– O velho Edmundo era o melhor cozinheiro da cidade. Digo, cozinheiro de comida árabe. Era argelino, o cara, e falava francês com um sotaque esquisitíssimo. Tinha sido grumete de navio grego, que fazia uma rota no Mediterrâneo. Antes disso, tinha sido artista de circo como homem-bala e fazendo dobraduras com barras de aço. Era um sujeito versátil.
– E a comida?
– O cara tinha aprendido a cozinhar em alto-mar. O pessoal que ele servia estava interessado em duas coisas: gordura e volume. E se não estivesse bom, ele apanhava. Dois anos navegando por aí, o cara aportou no Rio de Janeiro e fugiu. Foi pro Paraná e arrumou um emprego como vendedor de calcinha.
– Hein?!
– É, o cara ia nos puteiros vender lingerie barata. Foi aí que ele conheceu o amor da vida dele. Era uma puta que ele simplesmente elegeu como a coisa mais maravilhosa da face da terra. E EMPRENHOU a puta!

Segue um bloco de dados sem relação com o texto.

(** X1: with a key of 16, 24 or 32 bytes and a random source that delivers
    16 bytes, [encrypt] succeeds, its output is 16 bytes longer than the
    data, and [decrypt] under the same key gives the data back; with a key
    of any other length [encrypt] and [decrypt] both fail with the key size
    error of [aes.NewCipher], whatever they are given; and with a valid key
    and a random source that delivers fewer than 16 bytes, [encrypt] fails
    with the error of [io.ReadFull]. *)
Theorem encrypt_decrypt_any_key (key d randReader x : bytes) :
  ((length key = 16 \/ length key = 24 \/ length key = 32)%nat ->
   (16 <= length randReader)%nat ->
   exists c, encrypt aes key d randReader = inr c
             /\ length c = (16 + length d)%nat
             /\ decrypt aes key c = inr d)
  /\ (~ (length key = 16 \/ length key = 24 \/ length key = 32)%nat ->
      encrypt aes key d randReader = inl (KeySizeError (length key))
      /\ decrypt aes key x = inl (KeySizeError (length key)))
  /\ ((length key = 16 \/ length key = 24 \/ length key = 32)%nat ->
      (length randReader < 16)%nat ->
      encrypt aes key d randReader = inl ErrUnexpectedEOF).
Proof.
  split; [|split].
  - intros Hk Hr. unfold encrypt. rewrite (NewCipher_valid key Hk). unfold ReadFull.
    assert (length (firstn BlockSize randReader) = 16%nat) as Hiv
      by (rewrite length_firstn; unfold BlockSize; lia).
    destruct (Nat.ltb_spec (length randReader) BlockSize) as [Hlt|_];
      [unfold BlockSize in Hlt; lia|].
    eexists; split; [reflexivity|]. split.
    + rewrite length_app, XORKeyStream_length. lia.
    + unfold decrypt. rewrite (NewCipher_valid key Hk).
      rewrite length_app, Hiv.
      destruct (Nat.ltb_spec (16 + length (fst (XORKeyStream aes
        (NewCFBEncrypter {| blockKey := key |} (firstn BlockSize randReader)) d))) BlockSize)
        as [Hlt|_]; [unfold BlockSize in Hlt; lia|].
      f_equal.
      rewrite skipn_app, firstn_app, Hiv. change (BlockSize - 16)%nat with 0%nat.
      rewrite skipn_all2 by (rewrite Hiv; unfold BlockSize; lia).
      rewrite (firstn_all2 (firstn BlockSize randReader)) by (rewrite Hiv; unfold BlockSize; lia).
      cbn [skipn firstn app]. rewrite app_nil_r.
      apply (XORKeyStream_mirror aes d
               (NewCFBEncrypter {| blockKey := key |} (firstn BlockSize randReader))).
      reflexivity.
  - intros Hk. unfold encrypt, decrypt. by rewrite (NewCipher_invalid key Hk).
  - intros Hk Hr. unfold encrypt, ReadFull. rewrite (NewCipher_valid key Hk).
    destruct (Nat.ltb_spec (length randReader) BlockSize) as [_|Hge]; [done|].
    unfold BlockSize in Hge. lia.
Qed.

Ela nem estava muito a fim dele, tanto que saiu do Paraná e foi pro Rio Grande do Sul, levando a filha, e se escondeu no interior do Estado.
– E daí?
– Daí que ele deu um jeito de encontrar a vadia, viveu um tempo com ela, suficiente para fazer mais duas filhas, e depois não teve chance: se separaram, ele ficou com as três filhas, a mulher foi pro Paraguai, e ele foi pra Porto Alegre, onde montou um restaurante.
– E como era esse restaurante?
– Não era um restaurante aberto ao público. Ficava numa esquina esquecida, perto do centro da cidade. Para entrar ali, era preciso ser indicado por outro freqüentador do recinto.
– Como um clube fechado?
– Exatamente. Como a memória do velho Edmundo estava meio prejudicada, havia uma senha. Era o nome artístico do velho no tempo em que ele cantava ópera: “Grilli”. Era só chegar na janela e gritar: “E aí, Grilli, esse quibe sai ou não sai?”
– Mas e a comida, porra?
– O melhor quibe cru que eu já comi na minha vida. Tudo era bom lá. Só tinha alguns problemas: a comida levava umas duas horas pra ficar pronta, tinha uma maldita tevê preto-e-branco ligada a TODO VOLUME em cima do balcão, e as baratas andavam por tudo.